I'm one of a small group of people who still reads a newspaper most mornings. I'm really glad I did a couple of Sunday mornings ago when I found James Vlahos's article in the New York Times Magazine, What's the most unhealthful thing you do every day? Click on this link to read the article http://tiny.cc/gs6v1
He answered some questions I've been living with for a long time, like why do people who have the same diet and exercise regimes, not have identical weight loss or gain records? And more personally, why does every slice of bread or pasta I eat appear to add to the extra flesh at my waistline?
The culprit it turns out is inactivity, and apparently our exercise four times a week while spending the rest of our time at our computers lifestyle doesn't quality as enough activity. An emerging field of inactivity studies has arisen and Mr. Vlahos volunteered to become a mock research subject to understand how these researchers have been gathering their data. He began by wearing motion tracking underwear, and like the real subjects, he eliminated all exercise, and consumed only food from the research kitchen. Following this protocol, nothing is left to the inaccuracies of poor memory and fudging self-report. Researcher Dr. James Levine, at the Mayo Clinic creates a closed metabolic system which accounts for every calorie consumed and expended.

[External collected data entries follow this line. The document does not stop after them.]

(** Two files of one base name, both fetched by the client: one staged
    path, which the second download overwrites and the Merger reads
    twice.  The run succeeds, publishes 14 rows for the 17 rows the two
    originals hold, and both originals are deleted. *)
Lemma staging_by_basename_witness :
  Py.basename Sim.twin_a = Py.basename Sim.twin_b /\
  truthy Sim.staging = true /\
  downloaded_paths
    (trace (download_files Sim.client_env Sim.client [Sim.twin_a; Sim.twin_b]
              Sim.staging Sim.twins))
  = [] ++ Sim.twin_a :: [] ++ Sim.twin_b :: [] /\
  staged Sim.staging Sim.twin_b = staged Sim.staging Sim.twin_a /\
  outcome (consolidate_steps Sim.client_env Sim.client Sim.day
             [Sim.twin_a; Sim.twin_b] Sim.staging Sim.twins) = inr true /\
  (exists stamp reads rest,
     trace (consolidate_steps Sim.client_env Sim.client Sim.day
              [Sim.twin_a; Sim.twin_b] Sim.staging Sim.twins)
     = trace (download_files Sim.client_env Sim.client
                [Sim.twin_a; Sim.twin_b] Sim.staging Sim.twins)
       ++ stamped stamp :: reads ++ rest /\
     Forall (fun e => is_Some (read_file e)) reads /\
     omap read_file reads
     = [staged Sim.staging Sim.twin_a; staged Sim.staging Sim.twin_a] /\
     exists post reap,
       rest = post ++ reap /\
       Forall (fun e => is_reap e = true) reap /\
       omap remote_path reap = [Sim.twin_a; Sim.twin_b]) /\
  Sim.remote
    (world (consolidate_steps Sim.client_env Sim.client Sim.day
              [Sim.twin_a; Sim.twin_b] Sim.staging Sim.twins))
  = [Sim.mkRemoteFile (consolidated_path Sim.day "101500") 1400
       (Sim.mkTable "v1" 14)].
Proof.
  assert (H1 : Py.basename Sim.twin_a = Py.basename Sim.twin_b)
    by reflexivity.
  assert (H2 : truthy Sim.staging = true) by reflexivity.
  assert (H3 : downloaded_paths
                 (trace (download_files Sim.client_env Sim.client
                           [Sim.twin_a; Sim.twin_b] Sim.staging Sim.twins))
               = [] ++ Sim.twin_a :: [] ++ Sim.twin_b :: [])
    by (vm_compute; reflexivity).
  assert (Ho : outcome (consolidate_steps Sim.client_env Sim.client Sim.day
                          [Sim.twin_a; Sim.twin_b] Sim.staging Sim.twins)
               = inr true) by (vm_compute; reflexivity).
  assert (Hd : outcome (download_files Sim.client_env Sim.client
                          [Sim.twin_a; Sim.twin_b] Sim.staging Sim.twins)
               = inr [staged Sim.staging Sim.twin_a;
                      staged Sim.staging Sim.twin_a])
    by (vm_compute; reflexivity).
  pose proof (staging_by_basename Sim.client_env Sim.client Sim.day
                [Sim.twin_a; Sim.twin_b] Sim.staging Sim.twins
                Sim.twin_a Sim.twin_b [] [] [] H1 H2 H3) as H.
  cbv zeta in H.
  destruct H as (Hs & _ & _ & _ & _ & lb & lm & la & Hout & stamp & reads
                 & rest & Ht & Hrd & _ & Hcases & Htrue).
  rewrite Hd in Hout. injection Hout as Hl.
  repeat (split; [assumption|]).
  split.
  - exists stamp, reads, rest. split; [exact Ht|]. split; [exact Hrd|].
    split; [|exact (Htrue Ho)].
    destruct Hcases as [(_ & Hr)|(good & f & x & more & _ & _ & _ & _ & Hf)].
    + rewrite Hr, <- Hl. reflexivity.
    + rewrite Ho in Hf. discriminate Hf.
  - vm_compute. reflexivity.
Defined.
(** C3. [init_data] stores [(i mod 1000) * 0.001] in [x[i]] and
    [((i * 7) mod 1000) * 0.002] in [y[i]] for every [i < n], whatever the
    arrays held before; two calls with the same [n], on any two pairs of
    arrays of [n] doubles, leave identical [x] and identical [y]. *)
Theorem init_data_deterministic h1 tr1 c1 m1 h2 tr2 c2 m2
    bx1 by1 bx2 by2 xs1 ys1 xs2 ys2 n :
  bx1 <> by1 -> bx2 <> by2 ->
  h1 !! bx1 = Some xs1 -> h1 !! by1 = Some ys1 ->
  h2 !! bx2 = Some xs2 -> h2 !! by2 = Some ys2 ->
  length xs1 = Z.to_nat n -> length ys1 = Z.to_nat n ->
  length xs2 = Z.to_nat n -> length ys2 = Z.to_nat n ->
  n * sizeof_double <= 2 ^ 64 ->
  exists X Y,
    init_data (Ptr bx1) (Ptr by1) n (mkState h1 tr1 c1 m1)
    = Some (tt, mkState (<[by1 := Y]> (<[bx1 := X]> h1)) tr1 c1 m1)
    /\ init_data (Ptr bx2) (Ptr by2) n (mkState h2 tr2 c2 m2)
      = Some (tt, mkState (<[by2 := Y]> (<[bx2 := X]> h2)) tr2 c2 m2)
    /\ length X = Z.to_nat n /\ length Y = Z.to_nat n
    /\ forall i : nat, Z.of_nat i < n ->
         X !! i = Some (double_of_Z (Z.of_nat i mod 1000) * 0.001)%float
         /\ Y !! i = Some (double_of_Z ((Z.of_nat i * 7) mod 1000) * 0.002)%float.
Proof.
  intros Hne1 Hne2 Hx1 Hy1 Hx2 Hy2 Lx1 Ly1 Lx2 Ly2 Hn.
  exists ((fun i => init_x (Z.of_nat i)) <$> seq 0 (Z.to_nat n)),
         ((fun i => init_y (Z.of_nat i)) <$> seq 0 (Z.to_nat n)).
  split; [| split; [| split; [| split]]].
  - rewrite <- (filled_all (fun i => init_x (Z.of_nat i)) xs1) by assumption.
    rewrite <- (filled_all (fun i => init_y (Z.of_nat i)) ys1) by assumption.
    apply init_data_run; (assumption || lia).
  - rewrite <- (filled_all (fun i => init_x (Z.of_nat i)) xs2) by assumption.
    rewrite <- (filled_all (fun i => init_y (Z.of_nat i)) ys2) by assumption.
    apply init_data_run; (assumption || lia).
  - now rewrite length_fmap, length_seq.
  - now rewrite length_fmap, length_seq.
  - intros i Hi.
    assert (Hs : seq 0 (Z.to_nat n) !! i = Some i) by (apply lookup_seq; lia).
    rewrite !list_lookup_fmap, Hs. cbn [fmap option_fmap option_map].
    split; [reflexivity |].
    unfold init_y, size_wrap. unfold sizeof_double in Hn.
    rewrite (Z.mod_small (Z.of_nat i * 7) (2 ^ 64)) by lia. reflexivity.
Qed.

Lemma init_data_deterministic_witness :
  exists X Y,
    init_data (Ptr 0%nat) (Ptr 1%nat) 3 (mkState example_heap [] 0 0)
    = Some (tt, mkState (<[1%nat := Y]> (<[0%nat := X]> example_heap)) [] 0%nat 0%nat)
    /\ init_data (Ptr 3%nat) (Ptr 2%nat) 3 (mkState example_heap [] 5 7)
      = Some (tt, mkState (<[2%nat := Y]> (<[3%nat := X]> example_heap)) [] 5%nat 7%nat)
    /\ length X = Z.to_nat 3 /\ length Y = Z.to_nat 3
    /\ forall i : nat, Z.of_nat i < 3 ->
         X !! i = Some (double_of_Z (Z.of_nat i mod 1000) * 0.001)%float
         /\ Y !! i = Some (double_of_Z ((Z.of_nat i * 7) mod 1000) * 0.002)%float.
Proof.
  apply (init_data_deterministic example_heap [] 0%nat 0%nat example_heap [] 5%nat 7%nat
           0%nat 1%nat 3%nat 2%nat
           [1; 2; 3]%float [11; 12; 13]%float [0; 0; 0]%float [0; 0; 0]%float 3);
    try reflexivity; try (simpl; lia); discriminate.
Defined.

(** ** IEEE facts about the comparison with [EPS] *)

Lemma is_nan_SF x : is_nan x = true -> Prim2SF x = S754_nan.
Proof.
  unfold is_nan. rewrite FloatAxioms.eqb_spec. unfold SFeqb.
  destruct (Prim2SF x) as [s | s | | s m e]; cbn; try discriminate; try reflexivity.
  - destruct s; discriminate.
  - destruct s; rewrite Z.compare_refl, Pos.compare_cont_refl; cbn; discriminate.
Qed.

Lemma exceeds_nan r t :
  is_nan r = true \/ is_nan t = true ->
  diff_is_nan r t = true /\ exceeds r t = false.
Proof.
  intros H.
  assert (Hd : Prim2SF (abs (r - t)) = S754_nan).
  { rewrite FloatAxioms.abs_spec, FloatAxioms.sub_spec.
    destruct H as [H | H]; rewrite (is_nan_SF _ H).
    - reflexivity.
    - destruct (Prim2SF r); reflexivity. }
  split.
  - unfold diff_is_nan, is_nan. rewrite FloatAxioms.eqb_spec, Hd. reflexivity.
  - unfold exceeds. rewrite FloatAxioms.ltb_spec, Hd.
    destruct (Prim2SF EPS); reflexivity.
Qed.


Lemma pos_compare_cont_antisym p q :
  Pos.compare_cont Eq q p = CompOpp (Pos.compare_cont Eq p q).
Proof. apply (Pos.compare_antisym p q). Qed.

(** Not exceeding [EPS] is being at most [EPS] or being a NaN. *)
Lemma exceeds_false_iff r t :
  exceeds r t = false <-> within_eps r t = true \/ diff_is_nan r t = true.
Proof.
  unfold exceeds, within_eps, diff_is_nan, is_nan.
  rewrite FloatAxioms.ltb_spec, FloatAxioms.leb_spec, FloatAxioms.eqb_spec.
  assert (HE : Prim2SF EPS = S754_finite false 4835703278458517%positive (-82))
    by (vm_compute; reflexivity).
  rewrite HE. unfold SFltb, SFleb, SFeqb.
  destruct (Prim2SF (abs (r - t))) as [s | s | | s m e]; unfold SFcompare.
  - destruct s; intuition congruence.
  - destruct s; cbn; intuition congruence.
  - intuition congruence.
  - destruct s.
    + intuition congruence.
    + rewrite Z.compare_refl, Pos.compare_cont_refl.
      rewrite (Z.compare_antisym (-82) e).
      destruct (-82 ?= e) eqn:He; cbn [CompOpp negb]; try (intuition congruence).
      rewrite (pos_compare_cont_antisym 4835703278458517 m).
      destruct (Pos.compare_cont Eq 4835703278458517 m); cbn [CompOpp];
        intuition congruence.
Qed.

(** ** [check_correctness] *)

Lemma find_exceed_None k : forall i rs ts,
  find_exceed k i rs ts = None <->
  forall j, (i <= j < i + k)%nat -> exceeds (nth j rs 0%float) (nth j ts 0%float) = false.
Proof.
  induction k as [|k IH]; intros i rs ts; cbn [find_exceed].
  - split; [intros _ j Hj; lia | reflexivity].
  - destruct (exceeds (nth i rs 0%float) (nth i ts 0%float)) eqn:E.
    + split; [discriminate |]. intros H. rewrite H in E by lia. discriminate.
    + rewrite IH. split; intros H j Hj.
      * destruct (decide (j = i)) as [->|]; [assumption | apply H; lia].
      * apply H; lia.
Qed.

Lemma find_exceed_Some k : forall i rs ts j,
  find_exceed k i rs ts = Some j ->
  (i <= j < i + k)%nat
  /\ exceeds (nth j rs 0%float) (nth j ts 0%float) = true
  /\ forall j', (i <= j' < j)%nat ->
       exceeds (nth j' rs 0%float) (nth j' ts 0%float) = false.
Proof.
  induction k as [|k IH]; intros i rs ts j; cbn [find_exceed]; [discriminate |].
  destruct (exceeds (nth i rs 0%float) (nth i ts 0%float)) eqn:E.
  - intros [= <-]. repeat split; [lia | lia | assumption | intros; lia].
  - intros H. destruct (IH _ _ _ _ H) as (Hj & Hex & Hmin).
    repeat split; [lia | lia | assumption |].
    intros j' Hj'. destruct (decide (j' = i)) as [->|]; [assumption | apply Hmin; lia].
Qed.

Lemma check_loop_run h tr c m br bt rs ts :
  h !! br = Some rs -> h !! bt = Some ts ->
  forall k i, (i + k <= length rs)%nat -> (i + k <= length ts)%nat ->
  check_loop k (Z.of_nat i) (Ptr br) (Ptr bt) (mkState h tr c m)
  = Some (match find_exceed k i rs ts with
          | None => (1, mkState h tr c m)
          | Some j => (0, mkState h (tr ++ [mismatch_line j (nth j rs 0%float)
                                                             (nth j ts 0%float)]) c m)
          end).
Proof.
  intros Hr Ht. induction k as [|k IH]; intros i Lr Lt; [reflexivity |].
  cbn [check_loop find_exceed].
  destruct (lookup_lt_is_Some_2 rs i ltac:(lia)) as [r Hri].
  destruct (lookup_lt_is_Some_2 ts i ltac:(lia)) as [t Hti].
  rewrite (bind_run _ _ _ r (mkState h tr c m))
    by (apply load_run with rs; [assumption | now rewrite Nat2Z.id]).
  rewrite (bind_run _ _ _ t (mkState h tr c m))
    by (apply load_run with ts; [assumption | now rewrite Nat2Z.id]).
  rewrite (nth_lookup_Some _ _ 0%float _ Hri), (nth_lookup_Some _ _ 0%float _ Hti).
  change (EPS <? abs (r - t))%float with (exceeds r t).
  destruct (exceeds r t).
  - rewrite (bind_run _ _ _ r (mkState h tr c m))
      by (apply load_run with rs; [assumption | now rewrite Nat2Z.id]).
    rewrite (bind_run _ _ _ t (mkState h tr c m))
      by (apply load_run with ts; [assumption | now rewrite Nat2Z.id]).
    rewrite (nth_lookup_Some _ _ 0%float _ Hri), (nth_lookup_Some _ _ 0%float _ Hti).
    reflexivity.
  - replace (Z.of_nat i + 1) with (Z.of_nat (S i)) by lia. apply IH; lia.
Qed.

Initially, researchers expected to find some metabolic factor that would explain why some people don't gain weight while others do. But after six years, with the help of the motion tracking underwear, they discovered that some people were unconsciously moving around more. This motion happened, even when sitting. (If you were one of those kids who got in trouble for squirming in your chair, this could turn out to be a good thing.)

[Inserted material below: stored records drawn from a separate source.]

(** The string that the text [s] between two quotes denotes: escapes are
    replaced, a well-formed UTF-8 sequence is copied and every other byte
    from 128 up becomes U+FFFD.  [copy] counts the bytes still to copy of the
    sequence under way.  [s] has passed [scan_string]. *)
Fixpoint unquote_from (copy : nat) (s : string) : string :=
  match s with
  | EmptyString => EmptyString
  | String c s1 =>
      match copy with
      | S k => String c (unquote_from k s1)
      | O =>
          if Ascii.eqb c backslash then
            match s1 with
            | String e s2 =>
                if Ascii.eqb e "u" then
                  match s2 with
                  | String h1 (String h2 (String h3 (String h4 s3))) =>
                      let rr := hex4 h1 h2 h3 h4 in
                      if isSurrogate rr then
                        match s3 with
                        | String b (String u (String g1 (String g2
                                    (String g3 (String g4 s4))))) =>
                            let dec := utf16_DecodeRune rr (hex4 g1 g2 g3 g4) in
                            if Ascii.eqb b backslash && Ascii.eqb u "u"
                               && negb (dec =? 65533)
                            then encodeRune dec ++ unquote_from O s4
                            else encodeRune 65533 ++ unquote_from O s3
                        | _ => encodeRune 65533 ++ unquote_from O s3
                        end
                      else encodeRune rr ++ unquote_from O s3
                  | _ => EmptyString
                  end
                else String (unescape e) (unquote_from O s2)
            | EmptyString => EmptyString
            end
          else if byte_val c <? 128 then String c (unquote_from O s1)
          else
            match utf8_tail c s1 with
            | Some k => String c (unquote_from k s1)
            | None => encodeRune 65533 ++ unquote_from O s1
            end
      end
  end.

Sitting, according to the researchers interviewed in the article, is not good for our health and well being. When we are sitting, our calorie burning rate plunges to one per minute, instead of three per minute when we stand or walk. The risk of type 2 diabetes rises along with the risk for obesity. And over a life time, according to one study, the men who sat for six hours or more a day had a death rate 40 percent higher than those you didn't. So sitting too much can take years off your life.
This makes sense to me and has made me more determined to change my practices around working at my computer. Here are some actions in addition to my Zumba class that I am taking and I am pledging to stick to more systematically in the future. Let me hear from you about yours.

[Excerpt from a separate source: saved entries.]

Lemma flag_handle (cu : Q -> string -> option string -> Q) (i : Input) (this : t) :
  ioSensorUpdateInProgress (handle cu this i) = ioSensorUpdateInProgress this.
Proof.
  destruct i as [env | sd | w]; cbn [handle].
  - apply refreshStatus_flag.
  - unfold registerPlatformBLE. destruct (options_BLE _); [| reflexivity].
    apply (handlers_flag cu sd {| Webhook.scale := ""; Webhook.temperature := 0;
                                  Webhook.humidity := 0 |} this).
  - unfold registerWebhook. destruct (webhook _); [| reflexivity].
    apply (handlers_flag cu (Sample.payload None 0 0) w this).
Qed.

Lemma defined_handle (cu : Q -> string -> option string -> Q) (i : Input) (this : t) :
  defined (HumiditySensor (handle cu this i)) = defined (HumiditySensor this)
  /\ defined (TemperatureSensor (handle cu this i)) = defined (TemperatureSensor this).
Proof.
  pose proof (Kept_handle _
    (fun this => (defined (HumiditySensor this), defined (TemperatureSensor this)))
    ltac:(reflexivity) ltac:(reflexivity) ltac:(reflexivity) ltac:(reflexivity)
    defined_BLEparseStatus defined_openAPIparseStatus cu i this
    (defined_parseStatusWebhook cu)) as H.
  injection H as H1 H2. split; assumption.
Qed.

(** The state of a sensor after any sequence of inputs. *)
Lemma run_invariant (cu : Q -> string -> option string -> Q)
    (p : SwitchBotPlatform) (ctx : gmap string CharacteristicValue)
    (d : devicesConfig) (inputs : list Input) :
  device (run cu (new p ctx d) inputs) = d
  /\ ioSensorUpdateInProgress (run cu (new p ctx d) inputs) = false
  /\ defined (HumiditySensor (run cu (new p ctx d) inputs)) = negb (hide_humidity d)
  /\ defined (TemperatureSensor (run cu (new p ctx d) inputs))
     = negb (hide_temperature d).
Proof.
  unfold run.
  assert (H0 : device (new p ctx d) = d
               /\ ioSensorUpdateInProgress (new p ctx d) = false
               /\ defined (HumiditySensor (new p ctx d)) = negb (hide_humidity d)
               /\ defined (TemperatureSensor (new p ctx d))
                  = negb (hide_temperature d)).
  { split; [apply device_new |]. split; [reflexivity |].
    unfold new; cbn [HumiditySensor TemperatureSensor].
    destruct (hide_humidity d), (hide_temperature d); split; reflexivity. }
  revert H0. generalize (new p ctx d). induction inputs as [|i inputs IH];
    intros this H0; [exact H0 |].
  cbn [fold_left]. apply IH.
  destruct H0 as (Hd & Hf & Hh & Ht).
  destruct (defined_handle cu i this) as [Dh Dt].
  rewrite device_handle, flag_handle, Dh, Dt. repeat split; assumption.
Qed.

(** X15.  Whatever refresh cycles, radio advertisements and webhook events
    a sensor has gone through since it was constructed: its configuration
    is the one it was constructed with, its in-progress flag is false, and
    it has a humidity (temperature) service exactly when the capability is
    not hidden. *)
Theorem sensor_invariants (convertUnits : Q -> string -> option string -> Q)
    (p : SwitchBotPlatform) (ctx : gmap string CharacteristicValue)
    (d : devicesConfig) (inputs : list Input) :
  device (run convertUnits (new p ctx d) inputs) = d
  /\ ioSensorUpdateInProgress (run convertUnits (new p ctx d) inputs) = false
  /\ defined (HumiditySensor (run convertUnits (new p ctx d) inputs))
     = negb (hide_humidity d)
  /\ defined (TemperatureSensor (run convertUnits (new p ctx d) inputs))
     = negb (hide_temperature d).
Proof. apply run_invariant. Qed.

(** X17.  Over the whole life of a sensor no webhook event changes a
    stored value: humidity, temperature, battery level and low-battery
    status after the event are what they were before it, whatever the
    event carries and whatever the hide flags are. *)
Theorem webhook_never_stored (convertUnits : Q -> string -> option string -> Q)
    (p : SwitchBotPlatform) (ctx : gmap string CharacteristicValue)
    (d : devicesConfig) (inputs : list Input) (w : Webhook.t) :
  HumiditySensor (handle convertUnits (run convertUnits (new p ctx d) inputs)
                    (WebhookPush w))
  = HumiditySensor (run convertUnits (new p ctx d) inputs)
  /\ TemperatureSensor (handle convertUnits (run convertUnits (new p ctx d) inputs)
                          (WebhookPush w))
     = TemperatureSensor (run convertUnits (new p ctx d) inputs)
  /\ BatteryLevel (handle convertUnits (run convertUnits (new p ctx d) inputs)
                     (WebhookPush w))
     = BatteryLevel (run convertUnits (new p ctx d) inputs)
  /\ StatusLowBattery (handle convertUnits (run convertUnits (new p ctx d) inputs)
                         (WebhookPush w))
     = StatusLowBattery (run convertUnits (new p ctx d) inputs).
Proof.
  destruct (run_invariant convertUnits p ctx d inputs) as (Hd & _ & Hh & Ht).
  generalize dependent (run convertUnits (new p ctx d) inputs). intros this Hd Hh Ht.
  cbn [handle]. unfold registerWebhook.
  destruct (webhook (device this)); [| repeat split].
  unfold webhookEventHandler. rewrite !exec_bind, exec_modify.
  assert (KH : Keeps HumiditySensor updateHomeKitCharacteristics)
    by (apply Keeps_updateHomeKitCharacteristics; reflexivity).
  assert (KT : Keeps TemperatureSensor updateHomeKitCharacteristics)
    by (apply Keeps_updateHomeKitCharacteristics; reflexivity).
  assert (KB : Keeps BatteryLevel updateHomeKitCharacteristics)
    by (apply Keeps_updateHomeKitCharacteristics; reflexivity).
  assert (KS : Keeps StatusLowBattery updateHomeKitCharacteristics)
    by (apply Keeps_updateHomeKitCharacteristics; reflexivity).
  rewrite KH, KT, KB, KS, exec_parseStatusWebhook.
  cbn [HumiditySensor TemperatureSensor BatteryLevel StatusLowBattery
       set_webhookContext].
  change (device (set_webhookContext w this)) with (device this).
  rewrite Hd.
  destruct (hide_humidity d), (hide_temperature d),
    (HumiditySensor this), (TemperatureSensor this);
    try discriminate Hh; try discriminate Ht; repeat split.
Qed.

End IOSensorFacts.

(** ** Motion *)

Module MotionFacts.
Import Motion.

Lemma exec_BLEparseStatus_battery (sd : ServiceData.t) (this : t) :
  BatteryLevel (exec (BLEparseStatus sd) this)
  = nullish (ServiceData.battery sd) (BatteryLevel this)
  /\ StatusLowBattery (exec (BLEparseStatus sd) this)
     = match ServiceData.battery sd with
       | Some b => if Qltb b 10 then BATTERY_LEVEL_LOW else BATTERY_LEVEL_NORMAL
       | None => StatusLowBattery this
       end.
Proof.
  destruct this as [b bl sl md ls fl].
  unfold BLEparseStatus, exec, bind, gets, modify, skip, ret, device; simpl.
  destruct (negb (hide_lightsensor (deviceBase.device b)) && defined ls); simpl;
    destruct (ServiceData.battery sd); simpl; split; reflexivity.
Qed.

(** The radio decoder in closed form. *)
Lemma exec_motion_BLEparseStatus (sd : ServiceData.t) (this : t) :
  exec (BLEparseStatus sd) this
  = {| base := base this;
       BatteryLevel := nullish (ServiceData.battery sd) (BatteryLevel this);
       StatusLowBattery :=
         match ServiceData.battery sd with
         | Some b => if Qltb b 10 then BATTERY_LEVEL_LOW else BATTERY_LEVEL_NORMAL
         | None => StatusLowBattery this
         end;
       MotionDetected := ServiceData.movement sd;
       LightSensor :=
         if negb (hide_lightsensor (device this)) && defined (LightSensor this)
         then Some (storedLightLevel (strict_eq_str (ServiceData.lightLevel sd) "bright")
                               this)
         else LightSensor this;
       motionUbpdateInProgress := motionUbpdateInProgress this |}.
Proof.
  destruct this as [b bl sl md ls fl].
  unfold BLEparseStatus, storedLightLevel, exec, bind, gets, modify, skip, ret, device.
  cbn -[deviceBase.getLightLevel Qltb].
  destruct (negb (hide_lightsensor (deviceBase.device b)) && defined ls);
    destruct (ServiceData.battery sd); reflexivity.
Qed.

(** The cloud decoder in closed form. *)
Lemma exec_motion_openAPIparseStatus (st : Status.t) (this : t) :
  exec (openAPIparseStatus st) this
  = {| base := exec (firmwareVersion (Status.version st)) (base this);
       BatteryLevel := Status.battery st;
       StatusLowBattery :=
         if Qltb (Status.battery st) 10
         then BATTERY_LEVEL_LOW else BATTERY_LEVEL_NORMAL;
       MotionDetected := Some (Status.moveDetected st);
       LightSensor :=
         if negb (hide_lightsensor (device this)) && defined (LightSensor this)
         then Some (storedLightLevel (String.eqb (Status.brightness st) "bright") this)
         else LightSensor this;
       motionUbpdateInProgress := motionUbpdateInProgress this |}.
Proof.
  destruct this as [b bl sl md ls fl].
  unfold openAPIparseStatus, storedLightLevel, exec, bind, gets, modify, skip, ret,
    super, zoom, device.
  generalize (firmwareVersion (Status.version st)). intros fw.
  cbn -[deviceBase.getLightLevel Qltb].
  destruct (negb (hide_lightsensor (deviceBase.device b)) && defined ls);
    reflexivity.
Qed.

Lemma Qeq_bool_false (a b : Q) : ~ a == b -> Qeq_bool a b = false.
Proof.
  intros H. apply not_true_is_false. intros E. apply H, Qeq_bool_eq, E.
Qed.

1) Setting the timer on my cell phone to interrupt my sitting once an hour.
2) Stretching and twisting in my chair while I'm typing and reading on line.
3) Taking the stairs and a brief walk every morning and afternoon.
4) Wiggling and squirming and moving the muscles of my face and hands. Turns out these micro-movements count to your metabolism.
5) Here's a practice from InterPlay - we remind each other often, "Take a deep breath and let it out with a sigh."
6) And in InterPlay we even have a tee shirt for this one, "Shake out whatever you're sitting on."